Read Wordlist into Rapidminer Execute R

302 views Asked by At

I'm using Rapidminer, and after a Wordlist to Data operator, I want to create a word cloud with Execute R using the script below. I get the R execution failure: "no applicable method for 'TermDoumentMatrix' applied to an object of class \"c('data.table', data.frame')\".

The datatable has a column of words, a column of document occurrences, and a column of word occurrences.

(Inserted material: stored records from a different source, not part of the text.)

(* ===== verification/GoNet.v ===== *)
(** What the sources use of packages net, fmt and strconv: decimal numbers, the
    text of an IP address and the split of a host:port address. *)

From S2P Require Import Prelude GoIO.

Local Open Scope Z_scope.

Definition byte_nat (b : byte) : nat := Z.to_nat (Z_of_byte b).

(** * Printing *)

(** Decimal digits, [fmt]'s [%d] of a non-negative number. *)
Fixpoint digits (fuel : nat) (n : Z) (acc : list byte) : list byte :=
  match fuel with
  | O => acc
  | S fuel =>
      let acc := byte_of_Z (48 + n mod 10) :: acc in
      if decide (n / 10 = 0) then acc else digits fuel (n / 10) acc
  end.

(** Enough digits for any number below 10^20. *)
Definition itoa (n : Z) : list byte := digits 20 n [].

Definition join (sep : list byte) (l : list (list byte)) : list byte :=
  match l with [] => [] | x :: l => x ++ concat ((fun y => sep ++ y) <$> l) end.

Definition dotted (ip : list byte) : list byte := join [x2e] ((fun b => itoa (Z_of_byte b)) <$> ip).

(** Hexadecimal without leading zeros. *)
Definition hex_digit (n : Z) : byte := byte_of_Z (if decide (n < 10) then 48 + n else 87 + n).
Fixpoint hex (fuel : nat) (n : Z) (acc : list byte) : list byte :=
  match fuel with
  | O => acc
  | S fuel =>
      let acc := hex_digit (n mod 16) :: acc in
      if decide (n / 16 = 0) then acc else hex fuel (n / 16) acc
  end.

(** The eight 16-bit groups of a 16-byte address. *)
Fixpoint groups (ip : list byte) : list Z :=
  match ip with
  | a :: b :: ip => Z_of_byte a * 256 + Z_of_byte b :: groups ip
  | _ => []
  end.

(** The length of the run of zero groups that starts a list. *)
Fixpoint zero_run (l : list Z) : nat :=
  match l with 0 :: l => S (zero_run l) | _ => 0 end.

(** The first longest run of at least two zero groups: start and length. *)
Fixpoint longest_run (l : list Z) (i : nat) (best : nat * nat) : nat * nat :=
  match l with
  | [] => best
  | _ :: l' =>
      let n := zero_run l in
      longest_run l' (S i) (if decide (best.2 < n)%nat then (i, n) else best)
  end.

Definition groups_string (l : list Z) : list byte := join [x3a] ((fun g => hex 4 g []) <$> l).

(** [net.IP(ip).String()] for a slice of four or sixteen bytes. *)
Definition IP_String (ip : list byte) : list byte :=
  if decide (length ip = 4%nat) then dotted ip
  else if decide (take 12 ip = replicate 10 x00 ++ [xff; xff]) then dotted (drop 12 ip)
  else
    let l := groups ip in
    let '(i, n) := longest_run l 0 (0%nat, 1%nat) in
    if decide (n <= 1)%nat then groups_string l
    else groups_string (take i l) ++ [x3a; x3a] ++ groups_string (drop (i + n) l).

Example ip_strings :
  IP_String [x7f; x00; x00; x01] = String.list_byte_of_string "127.0.0.1" /\
  IP_String (replicate 15 x00 ++ [x01]) = String.list_byte_of_string "::1" /\
  IP_String (replicate 10 x00 ++ [xff; xff; x0a; x00; x00; x02]) = String.list_byte_of_string "10.0.0.2" /\
  IP_String [x20; x01; x0d; xb8; x00; x00; x00; x00; x00; x01; x00; x00; x00; x00; x00; x00] =
    String.list_byte_of_string "2001:db8:0:0:1::".
Proof. vm_compute. done. Qed.

(** * net.SplitHostPort *)

Definition colon : byte := x3a.
Definition lbracket : byte := x5b.
Definition rbracket : byte := x5d.

(** [strings.LastIndexByte], [strings.IndexByte]. *)
Fixpoint index_byte (b : byte) (s : list byte) : option nat :=
  match s with
  | [] => None
  | c :: s => if decide (c = b) then Some 0%nat else S <$> index_byte b s
  end.

Fixpoint last_index_byte (b : byte) (s : list byte) : option nat :=
  match s with
  | [] => None
  | c :: s =>
      match last_index_byte b s with
      | Some i => Some (S i)
      | None => if decide (c = b) then Some 0%nat else None
      end
  end.

Definition addr_error (msg : string) : result error (list byte * list byte) := Err (ErrMsg msg).

(** The host part: its bounds are checked, then the brackets of the rest. *)
Definition SplitHostPort (hostport : list byte) : result error (list byte * list byte) :=
  match last_index_byte colon hostport with
  | None => addr_error "missing port in address"
  | Some i =>
      let finish host (j k : nat) :=
        if decide (lbracket ∈ drop j hostport) then addr_error "unexpected '[' in address"
        else if decide (rbracket ∈ drop k hostport) then addr_error "unexpected ']' in address"
        else Ok (host, drop (S i) hostport) in
      if decide (head hostport = Some lbracket) then
        match index_byte rbracket hostport with
        | None => addr_error "missing ']' in address"
        | Some e =>
            if decide (S e = length hostport) then addr_error "missing port in address"
            else if decide (S e = i) then finish (slice 1 e hostport) 1%nat (S e)
            else if decide (hostport !! S e = Some colon) then addr_error "too many colons in address"
            else addr_error "missing port in address"
        end
      else
        let host := take i hostport in
        if decide (colon ∈ host) then addr_error "too many colons in address" else finish host 0%nat 0%nat
  end.

Example split_examples :
  SplitHostPort (String.list_byte_of_string "a.b:80") =
    Ok (String.list_byte_of_string "a.b", String.list_byte_of_string "80") /\
  SplitHostPort (String.list_byte_of_string "[::1]:80") =
    Ok (String.list_byte_of_string "::1", String.list_byte_of_string "80") /\
  SplitHostPort (String.list_byte_of_string "::1:80") = addr_error "too many colons in address" /\
  SplitHostPort (String.list_byte_of_string "10.0.0.1") = addr_error "missing port in address".
Proof. vm_compute. done. Qed.

(** ** Facts *)

Lemma last_index_byte_app b l r :
  (b ∉ r) -> last_index_byte b (l ++ b :: r) = Some (length l).
Proof.
  intros Hr. assert (last_index_byte b r = None) as Hn.
  { clear l. induction r as [|c r IH]; [done|]. cbn. apply not_elem_of_cons in Hr as [Hc Hr].
    rewrite IH by done. by rewrite decide_False. }
  induction l as [|c l IH]; cbn.
  - rewrite Hn. by rewrite decide_True.
  - by rewrite IH.
Qed.

(** A decimal number has digits only. *)
Definition is_digit (b : byte) : Prop := 48 <= Z_of_byte b <= 57.

Lemma digits_digits fuel n acc : Forall is_digit acc -> Forall is_digit (digits fuel n acc).
Proof.
  revert n acc. induction fuel as [|fuel IH]; intros n acc Ha; cbn [digits]; [done|].
  assert (Forall is_digit (byte_of_Z (48 + n mod 10) :: acc)) as H.
  { constructor; [|done]. unfold is_digit. rewrite Z_of_byte_of_Z. unfold u8.
    pose proof (Z.mod_pos_bound n 10 ltac:(lia)). rewrite Z.mod_small by lia. lia. }
  case_decide; [done|by apply IH].
Qed.

Lemma itoa_digits n : Forall is_digit (itoa n).
Proof. apply digits_digits. constructor. Qed.

Lemma digits_no_colon l : Forall is_digit l -> (colon ∉ l).
Proof. intros H Hin. rewrite Forall_forall in H. specialize (H _ Hin). unfold is_digit in H. cbn in H. lia. Qed.

Lemma digits_no_bracket l : Forall is_digit l -> (lbracket ∉ l) /\ (rbracket ∉ l).
Proof.
  intros H. split; intros Hin; rewrite Forall_forall in H; specialize (H _ Hin); unfold is_digit in H; cbn in H; lia.
Qed.

(** host:port with a host free of colons and brackets splits back. *)
Lemma split_join host n :
  (colon ∉ host) -> (lbracket ∉ host) -> (rbracket ∉ host) ->
  SplitHostPort (host ++ colon :: itoa n) = Ok (host, itoa n).
Proof.
  intros Hc Hl Hr. destruct (digits_no_bracket _ (itoa_digits n)) as [Hl2 Hr2].
  unfold SplitHostPort. rewrite last_index_byte_app by apply digits_no_colon, itoa_digits.
  assert (forall b, (b ∉ host) -> (b ∉ itoa n) -> b <> colon -> b ∉ host ++ colon :: itoa n) as Hno.
  { intros b H1 H2 H3. rewrite not_elem_of_app, not_elem_of_cons. auto. }
  rewrite decide_False.
  2:{ intros E. apply (Hno lbracket Hl Hl2); [done|]. destruct (host ++ _) eqn:Eh; [done|].
      injection E as ->. by left. }
  rewrite take_app_length, decide_False by done. rewrite !drop_0.
  rewrite decide_False by (by apply Hno). rewrite decide_False by (by apply Hno).
  f_equal. f_equal. rewrite drop_app_ge by lia. by replace (S (length host) - length host)%nat with 1%nat by lia.
Qed.

(** A host with a colon, not in brackets, is refused. *)
Lemma split_colon host n :
  (colon ∈ host) -> head host <> Some lbracket ->
  SplitHostPort (host ++ colon :: itoa n) = addr_error "too many colons in address".
Proof.
  intros Hc Hl. unfold SplitHostPort. rewrite last_index_byte_app by apply digits_no_colon, itoa_digits.
  rewrite decide_False by (destruct host; [by apply elem_of_nil in Hc|done]).
  by rewrite take_app_length, decide_True.
Qed.

(** ** The text of an address *)

Lemma join_Forall (P : byte -> Prop) sep l :
  Forall P sep -> Forall (Forall P) l -> Forall P (join sep l).
Proof.
  intros Hs Hl. destruct Hl as [|x l Hx Hl]; [by constructor|]. cbn [join]. apply Forall_app. split; [done|].
  induction Hl as [|y l Hy Hl IH]; [by constructor|]. cbn. rewrite !Forall_app. done.
Qed.

Lemma hex_Forall (P : byte -> Prop) fuel n acc :
  (forall k, 0 <= k < 16 -> P (hex_digit k)) -> Forall P acc -> Forall P (hex fuel n acc).
Proof.
  intros Hd. revert n acc. induction fuel as [|fuel IH]; intros n acc Ha; cbn [hex]; [done|].
  assert (Forall P (hex_digit (n mod 16) :: acc)) by (constructor; [apply Hd, Z.mod_pos_bound; lia|done]).
  case_decide; [done|by apply IH].
Qed.

Lemma hex_digit_plain k : 0 <= k < 16 -> hex_digit k <> lbracket /\ hex_digit k <> rbracket.
Proof.
  intros Hk. unfold hex_digit.
  split; intros E%(f_equal Z_of_byte); rewrite Z_of_byte_of_Z, u8_small in E by (unfold is_u8; case_decide; lia);
    cbn in E; case_decide; lia.
Qed.

(** No address prints with a bracket. *)
Lemma groups_string_plain l : Forall (fun b => b <> lbracket /\ b <> rbracket) (groups_string l).
Proof.
  apply join_Forall; [by repeat constructor|]. apply Forall_fmap, Forall_forall. intros g _.
  apply hex_Forall; [apply hex_digit_plain|constructor].
Qed.

Lemma dotted_plain ip : Forall (fun b => b <> colon /\ b <> lbracket /\ b <> rbracket) (dotted ip).
Proof.
  apply join_Forall; [by repeat constructor|]. apply Forall_fmap, Forall_forall. intros g _. cbn.
  eapply Forall_impl; [apply itoa_digits|]. intros b Hb. unfold is_digit in Hb.
  repeat split; intros ->; cbn in Hb; lia.
Qed.

Lemma groups_length ip : length (groups ip) = Nat.div2 (length ip).
Proof. revert ip. fix IH 1. intros [|a [|b ip]]; [done..|]. cbn. f_equal. apply IH. Qed.

Lemma groups_string_colon l : (2 <= length l)%nat -> colon ∈ groups_string l.
Proof.
  destruct l as [|a [|b l]]; cbn [length]; [lia..|]. intros _. unfold groups_string. cbn [fmap list_fmap join].
  apply elem_of_app. right. cbn. by left.
Qed.

(** An address of sixteen bytes that is not an IPv4 one prints with a colon. *)
Definition mapped_prefix : list byte := replicate 10 x00 ++ [xff; xff].

Lemma IP_String_v6 ip :
  length ip = 16%nat -> take 12 ip <> mapped_prefix ->
  (colon ∈ IP_String ip) /\ head (IP_String ip) <> Some lbracket.
Proof.
  intros Hl Hm. unfold IP_String. rewrite decide_False by lia. rewrite decide_False by done.
  destruct (longest_run (groups ip) 0 (0%nat, 1%nat)) as [i n]. cbv zeta.
  set (s := if decide (n <= 1)%nat then _ else _).
  assert ((colon ∈ s) /\ Forall (fun b => b <> lbracket /\ b <> rbracket) s) as [Hc Hp].
  { unfold s. case_decide.
    - split; [apply groups_string_colon; rewrite groups_length, Hl; cbn; lia|apply groups_string_plain].
    - split; [apply elem_of_app; right; apply elem_of_app; left; by left|].
      rewrite !Forall_app. split; [apply groups_string_plain|]. split; [by repeat constructor|apply groups_string_plain]. }
  split; [done|]. destruct s as [|b s]; [done|]. apply Forall_cons in Hp as [[Hb _] _]. cbn. congruence.
Qed.

(** An IPv4 address, in four bytes or in sixteen, prints in decimal. *)
Definition is_v4 (ip : list byte) : Prop := length ip = 4%nat \/ take 12 ip = mapped_prefix.

Lemma IP_String_v4 ip :
  is_v4 ip -> Forall (fun b => b <> colon /\ b <> lbracket /\ b <> rbracket) (IP_String ip).
Proof.
  intros [Hl|Hm]; unfold IP_String.
  - rewrite decide_True by done. apply dotted_plain.
  - case_decide; [apply dotted_plain|]. rewrite decide_True by done. apply dotted_plain.
Qed.

Lemma split_plain host n :
  Forall (fun b => b <> colon /\ b <> lbracket /\ b <> rbracket) host ->
  SplitHostPort (host ++ colon :: itoa n) = Ok (host, itoa n).
Proof. rewrite Forall_forall. intros Hp. apply split_join; intros Hi; destruct (Hp _ Hi) as (? & ? & ?); done. Qed.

Can anyone advise please how I resolve the error?

rm_main = function(data)
{
    wordcloud::wordcloud(data, scale=c(5,0.5), max.words=100, random.order=FALSE,
    rot.per=0.35, use.r.layout=FALSE, colors="Dark2")
}
1

There are 1 answers

2
lukeA On BEST ANSWER

Passing the whole data frame data as 1st argument to wordcloud does not work. (In fact it would work, if it was an object of type termDocumentMatrix, which is part of R's tm package, but that's another story; however that's what the error message is about.) From within RapidMiner you have to specify the words and their frequency as 1st and 2nd parameter respectively.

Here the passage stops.